The republican president was defeated, but he came out of the elections gigantic. With much more votes than in the previous election and as a symbol of a movement. But he didn’t understand anything. He preferred to throw himself into the abyss of January 6th, legitimizing everything here that they said he was.
Trump shrunk. He turned to me. There are those who believe he will return to the White House, but there are many more people willing to send him to prison. This week, movements in the US Congress have shown that this is not a theory. Every day new pieces appear (some quite questionable, but does it matter?) that serve to justify his indictment.
Many of Trump’s follies and his furious base were reactions to the grossest of gratuitous anti-Trumpism. They were undeserved. disqualified. Almost dehumanized. After all, they were the basket of deplorables, as Hillary Clinton came to define in the election campaign. Trump and his gang were made to be beaten, they were good at spitting.
In Brazil, it’s cattle. That’s what bolsonaristas are called. And it was trivialized. With a great deal of goodwill, it can be said that the offense stems from the bovine behavior of the base that follows the leader’s horn. But, with a drop of honesty, it must be recognized that it is the purest dehumanization.
All the major Brazilian newspapers and magazines endorse this. The terms appear in columns, caricatures and cartoons. This week, Folha went a step further and threw Bolsonar women into Trump’s basket of deplorables. He made a series of analogies about the group’s sexual and affective unhappiness and painted President Jair Bolsonaro, with his rudimentary masculinity, as a kind of consolation that fills the void of these suburban ladies who work hard at sewing machines, behind counters or mopping the floor.
Looking at the United States and Brazil, it is impossible not to see similarities.
The result of composting intolerance disguised as a defense of democracy is a constant point of friction. It cannot be called a cause, but it is one of the greatest factors in the radicalization and destruction of civility.
By assuming pathological anti-Trumpism, an important part of American society turned a blind eye to real problems that were not faced in order not to feed the agenda of the deplorables. Taking advantage of this silence, China advanced on the West at unprecedented speed. The Russians turned Washington into a party hall, sometimes watering the Democrats’ tantrums, sometimes placating the republican lack of affection.
In the dance of chaos, Latin America was lost and Europe seems to have been left adrift. Vulnerable from political, cultural and military aspects. It’s that world in rearrangement that we’re seeing emerge.
In Brazil, it was not and is not different. There is an environment of constant conflict. Bolsonarism reacts angrily and resentfully to the environment of constant stoning. It’s an incorrigible relationship.
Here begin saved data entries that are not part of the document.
(** A thread waiting in the queue can be resumed: it is inside [schedule],
    or it is new and its entry point has not been taken. *)
Definition resumable (rs : list Resume) (ts : list (option Thread)) id : Prop :=
  (exists b, rs !! id = Some (InSchedule b)) \/
  (rs !! id = Some AtTrampoline /\ exists t e, ts !! id = Some (Some t) /\ entry t = Some e).

(** The kernel stack of a thread, and the physical frames it owns: those
    of its address space, less the frames of its kernel stack. *)
Definition stack_range t : Z * Z := (stack_base t, stack_base t + stack_size t).

Definition stack_block (o : option Thread) : list (Z * Z) :=
  match o with
  | Some t => if decide (stack_size t = 0) then [] else [(stack_base t, stack_size t)]
  | None => []
  end.

Definition owned (spaces : Z -> gmap nat (ptree 3)) (o : option Thread) : list Z :=
  match o with
  | Some t => match page_table t with
              | Some l4 => freed_space (stack_range t) l4 (spaces l4)
              | None => []
              end
  | None => []
  end.

(** No physical frame has two owners: the frames of the address spaces and
    the frames the allocator can still hand out are pairwise different. *)
Definition accounts (spaces : Z -> gmap nat (ptree 3)) (ts : list (option Thread)) (a : GlobalFrameAllocator)
    : Prop :=
  NoDup ((ts ≫= owned spaces) ++ fa_avail a) /\ Forall frame_ok ((ts ≫= owned spaces) ++ fa_avail a).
And to trample on the government, exactly what was done in the United States was done in Brazil. And there’s no shortage of people to take advantage of. China took advantage of this. It advanced, under the silence of antibolsonarism, more than ever.
Bolsonaro is walking down a road full of traps. Many of his tiles are very similar to those that were part of Donald Trump’s disaster road. The impression that remains is that Brazil copies the worst and doesn’t do the least to avoid repeating the mistakes of others. Or as Mark Twain wrote: “History never repeats itself, but it rhymes”.